Village of the Angels concludes with quite the image – Jodie Whittaker’s Doctor, trapped by Weeping Angels and “recalled by Division” is turned to stone, sprouting wings and assuming the position of a Weeping Angel herself.
While on the face of it this could be a permanent change, it seems more likely this is the angels’ way of trapping and transporting the Doctor back to The Division, a bit like freezing Han Solo in carbonite. One of their main “things” seems to be making people a bit angel-like, so it seems likely the Doctor’s fate is a new technique from their bag of tricks.
As for what the Division want with the Doctor, well, presumably they’re still sore over her (or at least, her past self) leaving against their wishes many years before. Or perhaps they’re angry at this Doctor’s attempts to investigate their activities.
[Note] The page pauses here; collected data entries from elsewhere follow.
(* ===== verification/Sample.v ===== *)
(** A concrete host and a concrete staged run, on which the theorems are
    instantiated. The host's functions are small stand-ins: a timestamp is a
    decimal number of nanoseconds, the digest a 64-digit checksum. *)
From S2P Require Export Evidence.
Local Open Scope Z_scope.

(** * The host *)

Definition hex_digit (n : Z) : Z := if n <? 10 then 48 + n else 87 + n.
Definition checksum (input : list Z) : Z :=
  foldl (λ h b, (h * 131 + b + 7) mod 2305843009213693951) 1 input.
Definition sample_digest (input : list Z) : rstring :=
  let h := checksum input in
  (λ i : nat, hex_digit ((h / 16 ^ Z.of_nat (i mod 15)) mod 16)) <$> seq 0 64.

Definition mutation_tag (m : GovernedTaskMutation) : Z :=
  match m with
  | MarkRunning _ => 1 | MarkLaunchFailed _ _ => 2 | MarkRuntimeExited _ _ _ => 3
  | MaterializeStagedWorktree _ => 4 | DiscardStagedWorktree _ _ => 5 | SubmitClaim _ => 6
  | RecordVerification _ => 7 | RecordSupervisorVerdict _ => 8 | RecordOperatorDecision _ => 9
  | NoteProducerReservationInterrupted _ _ => 10 | RecordPromotion _ => 11
  | TakeOverWorker _ _ => 12
  end.
Definition mutation_text (m : GovernedTaskMutation) : rstring :=
  match m with
  | SubmitClaim claim => claim_input_summary claim
  | TakeOverWorker _ reason | DiscardStagedWorktree _ reason => reason
  | _ => []
  end.

#[export] Instance sample_host : Host := {|
  host_unicode := λ _, false;
  host_json := λ s, [34] ++ s ++ [34];
  parse_from_rfc3339 := parse_u64;
  sha256_hex := sample_digest;
  registration_json r := reg_request_id r ++ [0] ++ reg_task_id r ++ [0] ++ reg_task r;
  semantic_mutation_json project task m :=
    [mutation_tag m] ++ project ++ [0] ++ task ++ [0] ++ mutation_text m
|}.

Lemma hex_digit_lower n : 0 ≤ n < 16 → is_lower_hex_byte (hex_digit n) = true.
Proof.
  intros Hn. unfold hex_digit, is_lower_hex_byte, is_ascii_digit, is_lower_hex_letter.
  destruct (Z.ltb_spec n 10); apply orb_true_iff; [left|right];
    apply andb_true_iff; split; apply Z.leb_le; lia.
Qed.

Lemma sample_digest_ascii input : bytes (sample_digest input) = sample_digest input.
Proof.
  apply ascii_bytes, Forall_fmap, Forall_forall. intros i _. cbn. unfold hex_digit.
  match goal with |- context [?n mod 16] =>
    pose proof (Z.mod_pos_bound n 16 ltac:(lia)); destruct (Z.ltb_spec (n mod 16) 10) end; lia.
Qed.

#[export] Instance sample_host_laws : HostLaws.
Proof.
  split; intros input; cbn [sha256_hex sample_host]; unfold len; rewrite sample_digest_ascii.
  - unfold zlen, sample_digest. by rewrite length_fmap, length_seq.
  - apply forallb_true_Forall, Forall_fmap, Forall_forall. intros i _.
    apply hex_digit_lower, Z.mod_pos_bound. lia.
Qed.

(** * The registration *)

Definition sample_oid : rstring := lit "0123456789abcdef0123456789abcdef01234567".
Definition sample_claim_oid : rstring := lit "89abcdef0123456789abcdef0123456789abcdef".
Definition sample_sha : rstring :=
  lit "sha256:0123456789abcdef0123456789abcdef0123456789abcdef0123456789abcdef".

Definition sample_compatibility : RoleCompatibility :=
  {| compat_platform := lit "codex"; compat_role := GOVERNED_BUILDER_ROLE_ID;
     compat_checks :=
       (λ r, {| check_capability := requirement_capability r;
                check_required := requirement_minimum_enforcement r;
                check_available := Mediated;
                check_mandatory := requirement_mandatory r |})
       <$> assignment_requirements canonical_governed_builder_assignment |}.

Definition sample_registration (scope : WorldScope) : GovernedTaskRegistration :=
  {| reg_request_id := lit "request-0";
     reg_task_id := lit "task-1";
     reg_project_id := lit "demo";
     reg_workspace_root := lit "/srv/demo";
     reg_task := lit "fix the parser";
     reg_acceptance_criteria := [lit "tests pass"];
     reg_approval_policy := OperatorRequired;
     reg_world_scope := scope;
     reg_verification_profile := Some RustWorkspaceV1;
     reg_role_assignment := Some canonical_governed_builder_assignment;
     reg_role_compatibility := Some sample_compatibility;
     reg_runtime_id := lit "codex";
     reg_agent_id := lit "builder-1";
     reg_session_id := None;
     reg_initial_subject_revision := Some sample_oid |}.

Definition sample_ids (n : Z) : FreshIds :=
  {| fresh_record := lit "r" ++ show_Z n; fresh_event := lit "e" ++ show_Z n |}.
Definition sample_time (n : Z) : rstring := show_Z (1000000000 * n).

Definition sample_run0 (scope : WorldScope) : GovernedTaskRun :=
  registered_run (sample_registration scope) (sample_ids 0) (sample_time 0).

(** * Mutations *)

Definition actor (kind : GovernedActorKind) (id : string) : GovernedActor :=
  {| actor_kind := kind; actor_id := lit id |}.
Definition daemon : GovernedActor := actor System "impulse-daemon".
Definition builder : GovernedActor := actor Worker "builder-1".
Definition verifier : GovernedActor := actor Verifier "verifier-1".
Definition supervisor : GovernedActor := actor Supervisor "supervisor-1".
Definition operator : GovernedActor := actor Operator "operator-1".

Definition sample_materialize : GovernedTaskMutation :=
  MaterializeStagedWorktree
    {| staged_input_actor := daemon;
       staged_input_root := lit "/srv/demo/.impulse/worktrees/task-1";
       staged_input_initial_subject_revision := sample_oid;
       staged_input_shared_config_digest := Recorded (digest_current sample_sha None None) |}.
Definition sample_claim : GovernedTaskMutation :=
  SubmitClaim
    {| claim_input_actor := builder; claim_input_summary := lit "done";
       claim_input_subject_revision := sample_claim_oid;
       claim_input_artifact_ids := []; claim_input_diff_ref := None |}.
Definition sample_command (success : bool) : GovernedCommandEvidence :=
  {| command_name := lit "test"; command_executable := lit "cargo";
     command_redacted_args := [lit "test"]; command_command_digest := sample_sha;
     command_exit_code := Some (if success then 0 else 101); command_success := success;
     command_output_digest := sample_sha; command_output_ref := None;
     command_output_bytes := 12; command_output_truncated := false |}.
Definition sample_verification (claim : Z) (success : bool) : GovernedTaskMutation :=
  RecordVerification
    {| verification_input_actor := verifier;
       verification_input_claim_id := lit "claim-r" ++ show_Z claim;
       verification_input_subject_revision := sample_claim_oid;
       verification_input_policy := lit "rust_workspace_v1";
       verification_input_outcome := if success then Passed else Failed;
       verification_input_commands := [sample_command success];
       verification_input_artifact_ids := []; verification_input_notes := None |}.
Definition sample_verdict (verification : Z) (kind : SupervisorVerdictKind)
    : GovernedTaskMutation :=
  RecordSupervisorVerdict
    {| verdict_input_actor := supervisor;
       verdict_input_verification_id := lit "verification-r" ++ show_Z verification;
       verdict_input_verdict := kind; verdict_input_rationale := lit "as asked" |}.
Definition sample_decision (verdict : Z) (kind : OperatorDecisionKind) : GovernedTaskMutation :=
  RecordOperatorDecision
    {| decision_input_actor := operator;
       decision_input_supervisor_verdict_id := lit "supervisor-verdict-r" ++ show_Z verdict;
       decision_input_decision := kind; decision_input_rationale := lit "agreed" |}.
Definition sample_promotion : GovernedTaskMutation :=
  RecordPromotion
    {| promotion_input_actor := daemon;
       promotion_input_accepted_revision := sample_claim_oid;
       promotion_input_initial_subject_revision := sample_oid;
       promotion_input_outcome := Promoted sample_claim_oid |}.
Definition sample_exit (kind : GovernedExitKind) : GovernedTaskMutation :=
  MarkRuntimeExited daemon None kind.
Definition sample_takeover : GovernedTaskMutation :=
  TakeOverWorker operator (lit "worker is stuck").

(** The run after some mutations, each at its revision's time and ids. *)
Definition sample_advance (t : state_result GovernedTaskRun) (m : GovernedTaskMutation)
    : state_result GovernedTaskRun :=
  t ← t ;
  let n := run_revision t + 1 in
  advance_run m Declared (sample_ids n) (sample_time n) t.
Definition sample_history (scope : WorldScope) (ms : list GovernedTaskMutation)
    : state_result GovernedTaskRun :=
  foldl sample_advance (Ok (sample_run0 scope)) ms.
(** The run itself; only histories that succeed are used. *)
Definition sample_run (scope : WorldScope) (ms : list GovernedTaskMutation) : GovernedTaskRun :=
  match sample_history scope ms with Ok t => t | Err _ => sample_run0 scope end.

Lemma sample_registration_valid scope :
  scope = StagedAuthoritative ∨ scope = Authoritative →
  validate_registration (sample_registration scope) = Ok tt.
Proof. by intros [-> | ->]; vm_compute. Qed.

Lemma sample_history_reachable scope ms t :
  scope = StagedAuthoritative ∨ scope = Authoritative →
  sample_history scope ms = Ok t → run_reachable t.
Proof.
  intros Hscope. unfold sample_history. revert t.
  induction ms as [|m ms IH] using rev_ind; intros t; cbn.
  - intros [= <-]. apply (reach_registered _ (lit "/srv/demo")).
    by apply sample_registration_valid.
  - rewrite foldl_snoc. unfold sample_advance at 1. intros Ht. result_inv.
    eapply reach_mutated; [by apply IH|done].
Qed.

(** A running staged run, up to acceptance and promotion. *)
Definition sample_launch : list GovernedTaskMutation := [sample_materialize; MarkRunning daemon].
Definition sample_to_acceptance : list GovernedTaskMutation :=
  sample_launch ++ [sample_claim; sample_verification 3 true; sample_verdict 4 RecommendAccept;
                    sample_decision 5 Approve].
Definition sample_accepted : GovernedTaskRun := sample_run StagedAuthoritative sample_to_acceptance.
Definition sample_promoted : GovernedTaskRun :=
  sample_run StagedAuthoritative (sample_to_acceptance ++ [sample_promotion]).
Definition sample_running : GovernedTaskRun := sample_run StagedAuthoritative sample_launch.
Definition sample_cancelled : GovernedTaskRun :=
  sample_run StagedAuthoritative (sample_launch ++ [sample_exit OperatorCancelled]).

(** [sample_reachable] decides that a sample history reaches its run. *)
Lemma sample_reachable scope ms :
  is_materializable scope && is_ok (sample_history scope ms) = true →
  run_reachable (sample_run scope ms).
Proof.
  intros [Hscope Hok]%andb_true_iff. apply is_ok_true in Hok as (t & Ht).
  unfold sample_run. rewrite Ht. apply (sample_history_reachable scope ms); [|done].
  by destruct scope; [..|left|right].
Qed.

Example sample_accepted_state : run_review_state sample_accepted = Accepted.
Proof. vm_compute. reflexivity. Qed.
Example sample_promoted_state : length (run_promotions sample_promoted) = 1%nat.
Proof. vm_compute. reflexivity. Qed.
Though of course, that rather depends what Division we’re dealing with…
Are the Division still active "now"?
The reemergence of the Division poses a rather tricky question: are the Time Lord's secret police still active 'now' (i.e. whatever 'the present' means to a Time Lord like the Doctor) or are they operating from a previous point in time, possibly around the same period when the Fugitive Doctor (Jo Martin) was still their agent?
If it's the latter, this wouldn't be the first time that the current Doctor has run into a version of the Division from her past – in Fugitive of the Judoon, we met Gat (Ritu Arya, pictured), an agent of the Division from the Fugitive Doctor's era who refused to believe that Gallifrey had been destroyed, since she originated from a time when the Time Lord home planet was still thriving.
Plus, if the Division's timeline has run parallel to the Doctor's and this is the 'present-day' version, it does rather beg the question as to what they've been doing all this time between Fugitive and Thirteenth Doctors. Presumably, then, the Division dies out / disbands at some point post-Fugitive era, but because time travel is a thing, that doesn't stop them being any less of a threat to the Doctor now.
Now excuse us while we go take a lie down.
How did Claire know the Doctor and Yaz?
But wait, there's more timey-wimey goodness to delve into!
We first meet Claire (Annabel Scholey) in The Halloween Apocalypse – she encounters the Doctor on the streets of Liverpool and is somehow already familiar with our hero, even though from the Doctor's perspective they've not met yet.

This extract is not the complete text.